1Pe 1,3-9
Bendito sea el Dios y Padre de nuestro Señor Jesucristo, quien, por su gran misericordia y mediante la Resurrección de Jesucristo de entre los muertos, nos ha reengendrado a una esperanza viva, a una herencia incorruptible, inmaculada e inmarcesible, reservada en los cielos para vosotros. El poder de Dios, que se activa por medio de la fe, os protege para la salvación, dispuesta ya para ser revelada en el último momento. Por este motivo, rebosáis sin duda de alegría, pero es preciso que todavía por algún tiempo tengáis que soportar diversas pruebas.
De ese modo, cuando Jesucristo se manifieste, la calidad probada de vuestra fe, más preciosa que el oro perecedero que es probado por el fuego, se convertirá en motivo de alabanza, de gloria y de honor. Amáis a Jesucristo, aun sin haberlo visto; creéis en él, aunque de momento no lo veáis. Y lo hacéis rebosantes de alegría indescriptible y gloriosa, alcanzando así la meta de vuestra fe, la salvación de las almas.
Sin duda, el sufrimiento es una de las pruebas más duras para el hombre y a menudo surge el cuestionamiento: ¿Por qué Dios permite el sufrimiento?
Ese sería un tema aparte, en el que no podemos ahondar en el contexto de esta meditación. Por hoy, basta con decir que el sufrimiento vino al mundo como consecuencia del pecado del hombre y, mientras dure su vida terrenal, no podrá evadirlo. Cuando meditamos la Redención que Cristo nos obtuvo, vemos que Él mismo se sometió al sufrimiento por nuestra causa y no nos liberó de todas nuestras dolencias simplemente con una palabra o un gesto de poder. Pero Él puede valerse del sufrimiento, cuando nosotros lo aceptamos y estamos dispuestos a sobrellevarlo por causa suya.
En la lectura de hoy, San Pedro nos presenta una perspectiva distinta del sufrimiento. Cuando interiorizamos nuestra fe y la ponemos en práctica, crece como fruto en nuestra alma el gozo y la esperanza que nos orienta hacia la eternidad. No sólo hemos de centrarnos en nuestra vida presente, con sus deberes y sus retos; sino también y más aún hemos de enfocarnos en la vida futura. De ahí nos vendrá la fuerza para cumplir nuestra misión en la tierra.

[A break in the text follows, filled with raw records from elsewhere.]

(** C27: whatever the libraries answer, a successful extraction is the
    serialisation of a well-formed page list: page numbers from 1,
    strictly increasing, and no page with empty text. *)
Theorem extract_text_hybrid_wf pdf_path t s :
  extract_text_hybrid pdf_path = (t, inr s) -> exists ps, pages_wf ps /\ s = serialize_pages ps.
Proof.
  unfold extract_text_hybrid.
  destruct (read_text_layer pdf_path) as [t1 [e|ps]] eqn:R; [discriminate|].
  destruct (read_text_layer_inr _ _ _ R) as (pages & texts & _ & _ & Hps). cbn [bind].
  destruct ps as [|p ps'].
  - destruct (extract_text_from_image_pdf pdf_path DEFAULT_DPI) as [t2 [e|ps2]] eqn:O;
      simpl; intros H; [discriminate H|]. injection H as _ <-.
    destruct (ocr_inr_images _ _ _ _ O) as (images2 & texts2 & _ & _ & ->). eexists. split; [|reflexivity].
    apply keep_pages_wf; [lia|]. intros x Hx. rewrite <- truthy_strip_clean in Hx. cbv beta.
    destruct (strip (clean_ocr_text x)); [discriminate Hx|discriminate].
  - simpl. intros H. injection H as _ <-. rewrite Hps. eexists. split; [|reflexivity].
    apply keep_pages_wf; [lia|]. intros x Hx. destruct (strip x); [discriminate Hx|discriminate].
Qed.

(** An entirely blank document is not reported as an error:
    when neither the text layer nor OCR yields a non-blank page, the
    extraction succeeds with the empty string. *)
Theorem extract_text_hybrid_blank pdf_path t images texts :
  read_text_layer pdf_path = (t, inr []) ->
  convert_from_path pdf_path DEFAULT_DPI = inr images ->
  Forall2 (fun im x => image_to_string im = inr x) images texts ->
  Forall (fun x => truthy (strip x) = false) texts ->
  snd (extract_text_hybrid pdf_path) = inr [].
Proof.
  intros H Hc Hf Hb. unfold extract_text_hybrid, extract_text_from_image_pdf. rewrite H.
  cbn [bind]. rewrite bind_call, Hc, (scan_pages_ok _ _ _ _ _ _ _ Hf), keep_pages_blank by exact Hb.
  reflexivity.
Qed.
End ExtractionProps.

Lemma read_text_layer_pages_witness :
  @read_text_layer text_pdf (lit "menu.pdf")
  = (EvOpen (lit "menu.pdf") :: map EvExtract (seq 1 2) ++ [EvClose; EvClose],
     inr (keep_pages strip 1 [lit "Sierra Nevada Pale Ale S13"; lit " "])).
Proof.
  apply (@read_text_layer_pages text_pdf (lit "menu.pdf")
           [inr (lit "Sierra Nevada Pale Ale S13"); inr (lit " ")]
           [lit "Sierra Nevada Pale Ale S13"; lit " "]);
    [reflexivity | repeat constructor].
Defined.

Lemma read_text_layer_page_error_witness :
  @read_text_layer
    (stub_libraries (inr [inr (lit "Menu"); inl (PdfError (lit "bad xref")); inr (lit "x")]) [])
    (lit "menu.pdf")
  = (EvOpen (lit "menu.pdf") :: map EvExtract (seq 1 2) ++ [EvClose], inl (PdfError (lit "bad xref"))).
Proof.
  apply (@read_text_layer_page_error
           (stub_libraries (inr [inr (lit "Menu"); inl (PdfError (lit "bad xref")); inr (lit "x")]) [])
           _ [inr (lit "Menu")] (inl (PdfError (lit "bad xref"))) [inr (lit "x")] [lit "Menu"]);
    [reflexivity | repeat constructor | reflexivity].
Defined.

Lemma read_text_layer_pages_raise_witness :
  @read_text_layer broken_tree_pdf (lit "menu.pdf")
  = ([EvOpen (lit "menu.pdf"); EvClose], inl (PdfError (lit "bad page tree"))).
Proof. apply (@read_text_layer_pages_raise broken_tree_pdf _ tt); reflexivity. Defined.

Lemma read_text_layer_closes_witness :
  exists t, fst (@read_text_layer broken_tree_pdf (lit "menu.pdf")) = EvOpen (lit "menu.pdf") :: t ++ [EvClose].
Proof. apply (@read_text_layer_closes broken_tree_pdf _ tt). reflexivity. Defined.

Lemma extract_text_hybrid_text_layer_witness :
  @extract_text_hybrid text_pdf (lit "menu.pdf")
  = ([EvOpen (lit "menu.pdf"); EvExtract 1; EvExtract 2; EvClose; EvClose],
     inr (serialize_pages [(1, lit "Sierra Nevada Pale Ale S13")])).
Proof. apply (@extract_text_hybrid_text_layer text_pdf); [reflexivity | discriminate]. Defined.

Lemma extract_text_hybrid_ocr_witness :
  @extract_text_hybrid scanned_pdf (lit "menu.pdf")
  = ([EvOpen (lit "menu.pdf"); EvExtract 1; EvExtract 2; EvClose; EvClose]
       ++ EvConvert (lit "menu.pdf") DEFAULT_DPI :: map EvOcr (seq 1 3),
     inr (serialize_pages (keep_pages (fun x => strip (clean_ocr_text x)) 1
                             [lit " Beer S10 "; lit "  "; lit "Wine Stwelve"]))).
Proof.
  apply (@extract_text_hybrid_ocr scanned_pdf _ _ [inr (lit " Beer S10 "); inr (lit "  "); inr (lit "Wine Stwelve")]);
    [reflexivity | reflexivity | repeat constructor].
Defined.
(** A number's text is none of the named constants. *)
Lemma match_constant_number s ip r rest :
  match_int s = Some (ip, r) -> match_constant CONSTANTS (s ++ rest) = None.
Proof.
  unfold match_int. destruct s as [|c s]; [discriminate|]. intros H.
  destruct (Ascii.eqb_spec c "-") as [->|Hc].
  - destruct s as [|d s]; [discriminate|]. change (Ascii.eqb "-" "-") with true in H. cbv iota beta in H.
    assert (Hd : is_decimal d = true).
    { destruct (Ascii.eqb d "0") eqn:E; [apply Ascii.eqb_eq in E; subst; reflexivity|].
      destruct (in_range 49 57 d) eqn:E'; [apply digit_decimal, E' | discriminate]. }
    destruct (decimal_not_constant_head d Hd) as (_ & _ & _ & _ & HI & _).
    cbn [match_constant CONSTANTS lit list_ascii_of_string strip_prefix app]. eval_char_eqs.
    rewrite HI. reflexivity.
  - cbv iota beta in H.
    assert (Hd : is_decimal c = true).
    { destruct (Ascii.eqb c "0") eqn:E; [apply Ascii.eqb_eq in E; subst; reflexivity|].
      destruct (in_range 49 57 c) eqn:E'; [apply digit_decimal, E' | discriminate]. }
    destruct (decimal_not_constant_head c Hd) as (Hn & Ht & Hf & HN & HI & Hm).
    cbn [match_constant CONSTANTS lit list_ascii_of_string strip_prefix app].
    rewrite Hn, Ht, Hf, HN, HI, Hm. reflexivity.
Qed.

Lemma decimal_char_facts c :
  is_decimal c = true ->
  Ascii.eqb c DQ = false /\ Ascii.eqb c "{" = false /\ Ascii.eqb c "[" = false /\
  is_ws c = false /\ Ascii.eqb c "]" = false /\ Ascii.eqb c "}" = false.
Proof.
  pose proof (all_chars_spec (fun c => negb (is_decimal c) ||
    negb (Ascii.eqb c DQ || Ascii.eqb c "{" || Ascii.eqb c "[" || is_ws c || Ascii.eqb c "]" || Ascii.eqb c "}"))
    ltac:(vm_compute; reflexivity) c) as H.
  intros Hc. cbv beta in H. rewrite Hc in H. simpl in H. apply negb_true_iff in H.
  repeat rewrite orb_false_iff in H. tauto.
Qed.

(** A number's text starts with a digit or a minus sign. *)
Lemma number_first_char s ip r :
  match_int s = Some (ip, r) -> exists c s', s = c :: s' /\ (is_decimal c = true \/ c = "-"%char).
Proof.
  unfold match_int. destruct s as [|c s]; [discriminate|]. intros H. exists c, s. split; [reflexivity|].
  destruct (Ascii.eqb_spec c "-") as [->|Hc]; [right; reflexivity|left].
  destruct (Ascii.eqb c "0") eqn:E; [apply Ascii.eqb_eq in E; subst; reflexivity|].
  destruct (in_range 49 57 c) eqn:E'; [apply digit_decimal, E' | discriminate].
Qed.

Section Atoms.
Context `{RT : JsonRuntime}.

Lemma scan_once_number f doc s ip r rest :
  match_int s = Some (ip, r) -> scan_once (S f) doc (s ++ rest) = Some (scan_atom doc (s ++ rest)).
Proof.
  intros H. destruct (number_first_char s ip r H) as (c & s' & -> & [Hc | ->]).
  - destruct (decimal_char_facts c Hc) as (H1 & H2 & H3 & _). simpl. rewrite H1, H2, H3. reflexivity.
  - reflexivity.
Qed.

Lemma value_start_number s ip r : match_int s = Some (ip, r) -> value_start s = true.
Proof.
  intros H. destruct (number_first_char s ip r H) as (c & s' & -> & [Hc | ->]); [|reflexivity].
  destruct (decimal_char_facts c Hc) as (_ & _ & _ & H4 & H5 & H6). simpl. rewrite H4, H5, H6. reflexivity.
Qed.

Lemma reads_back_number s v :
  (exists ip r, match_int s = Some (ip, r)) ->
  (forall doc rest, number_stop rest = true -> scan_number doc (s ++ rest) = inr (v, rest)) ->
  reads_back v s.
Proof.
  intros (ip & r & H) Hs. split; [exact (value_start_number s ip r H)|].
  intros doc rest Hr. exists 1. rewrite (scan_once_number 0 doc s ip r rest H).
  unfold scan_atom. rewrite (match_constant_number s ip r rest H), Hs by (apply value_end_stop, Hr).
  reflexivity.
Qed.

Lemma reads_back_int z : int_ok z = true -> reads_back (JInt z) (str_of_Z z).
Proof.
  intros Hz. apply reads_back_number; [eauto using match_int_str_of_Z|].
  intros doc rest Hr. apply scan_number_int; assumption.
Qed.

Lemma reads_back_literal w v :
  In (w, v) [("null"%string, JNull); ("true"%string, JBool true); ("false"%string, JBool false);
             ("NaN"%string, JFloat NAN_BITS); ("Infinity"%string, JFloat INF_BITS);
             ("-Infinity"%string, JFloat NEG_INF_BITS)] ->
  reads_back v (lit w).
Proof.
  intros Hin. destruct Hin as [H|[H|[H|[H|[H|[H|[]]]]]]]; injection H as <- <-;
    (split; [reflexivity | intros doc rest _; exists 1; reflexivity]).
Qed.

End Atoms.

(** ** Arrays and objects read back *)

Lemma value_start_not_close t r :
  value_start t = true -> first_is "]" (t ++ r) = false /\ first_is "}" (t ++ r) = false.
Proof.
  destruct t as [|c t]; [discriminate|]. simpl. intros H.
  apply andb_prop in H as [H Hc]. apply andb_prop in H as [_ Hb]. apply negb_true_iff in Hb, Hc.
  rewrite Hb, Hc. split; reflexivity.
Qed.

(** After an element: a comma, then the next element. *)
Lemma comma_facts X :
  skip_ws (lit "," ++ X) = lit "," ++ X /\ first_is "]" (lit "," ++ X) = false /\
  first_is "}" (lit "," ++ X) = false /\ first_is "," (lit "," ++ X) = true /\ tl (lit "," ++ X) = X.
Proof. repeat split. Qed.

Lemma skip_ws_join_start sep t ts X :
  value_start t = true -> skip_ws (join sep (t :: ts) ++ X) = join sep (t :: ts) ++ X.
Proof.
  intros H. destruct (join_cons_app sep t ts) as [r E]. rewrite E, <- !app_assoc.
  apply skip_ws_value_start, H.
Qed.

Lemma first_is_join_start sep t ts X :
  value_start t = true ->
  first_is "]" (join sep (t :: ts) ++ X) = false /\ first_is "}" (join sep (t :: ts) ++ X) = false.
Proof.
  intros H. destruct (join_cons_app sep t ts) as [r E]. rewrite E, <- !app_assoc.
  apply value_start_not_close, H.
Qed.

(** After a key: the colon and a space. *)
Lemma colon_facts X :
  skip_ws (lit ": " ++ X) = lit ": " ++ X /\ first_is ":" (lit ": " ++ X) = true /\
  skip_ws (tl (lit ": " ++ X)) = skip_ws X.
Proof. repeat split. Qed.

Lemma encode_app k X : encode_basestring_ascii k ++ X = DQ :: flat_map escape_char k ++ DQ :: X.
Proof. unfold encode_basestring_ascii. simpl. rewrite <- app_assoc. reflexivity. Qed.

Lemma keys_distinct_app_notin l1 k l2 : keys_distinct (l1 ++ k :: l2) = true -> ~ In k l1.
Proof.
  induction l1 as [|a l1 IH]; [intros _ []|]. simpl. intros H. bool_hyps. intros [<-|Hin].
  - apply negb_true_iff in H. rewrite existsb_app in H. simpl in H. unfold pystr_eqb in H.
    destruct (list_eq_dec ascii_dec a a); [|congruence]. rewrite orb_true_r in H. discriminate.
  - exact (IH H0 Hin).
Qed.

Lemma dict_set_fresh acc k v : ~ In k (map fst acc) -> dict_set acc k v = acc ++ [(k, v)].
Proof.
  induction acc as [|[k' v'] acc IH]; [reflexivity|]. simpl. intros Hn.
  destruct (list_eq_dec ascii_dec k' k); [tauto|]. rewrite IH by tauto. reflexivity.
Qed.

Section Containers.
Context `{RT : JsonRuntime}.
Variable ind : pystr.
Hypothesis ind_ws : forallb is_ws ind = true.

Y, en efecto, es así: Cuanto más tengamos la mirada puesta en la eternidad, tanto más fácil nos resultará hacer frente a nuestras tareas en este mundo. El sufrimiento y las pruebas adquieren entonces una perspectiva distinta. Ya no son simplemente lo inevitable que nos toca soportar; sino que son oportunidades para probar la calidad de nuestra fe, para crecer y madurar. La fe acrisolada por el fuego se hace más profunda y estable; no tambalea constantemente, sino que echa raíces.
Pero es esencial que profundicemos día a día en el contenido de la fe y en nuestra relación con Dios. Así como un verdadero amor entre hombre y mujer se va profundizando, y, después de haber superado las pruebas adquiere una calidad distinta del enamoramiento del principio, así sucede también en nuestra relación con Dios.
A través del sufrimiento y de las pruebas, Dios nos da la oportunidad de demostrarle nuestro amor. De esta forma, Él se vale de las enfermedades y pruebas de todo tipo para nuestro bien y para nuestra salvación, integrándolas en su plan para con nosotros.
Entonces, podemos elevar la mirada y dejar que nuestro corazón se ocupe más de las cosas celestiales que de las terrenales (cf. Col 3,1). Ciertamente suele ser un proceso lento el de desprendernos de la “gravedad” de la tierra. Pero si una y otra vez elevamos nuestro espíritu en oración, si asimilamos profundamente las palabras de la Sagrada Escritura y recibimos frecuentemente los sacramentos, iremos descubriendo más y más el sabor de las cosas celestiales y, como dice la lectura de hoy, nos regocijaremos en nuestra salvación y amaremos al Señor aunque no lo veamos. Así, también crecerá nuestra seguridad en Él, sin que esto signifique que podamos tomar las cosas a la ligera.
Intentemos, pues, no tener miedo al sufrimiento y a las pruebas. Antes bien, pidámosle al Señor que podamos superarlas en Él. Es sólo un breve tiempo, y Dios se encargará de que no seamos tentados por encima de nuestras fuerzas (1Cor 10,13).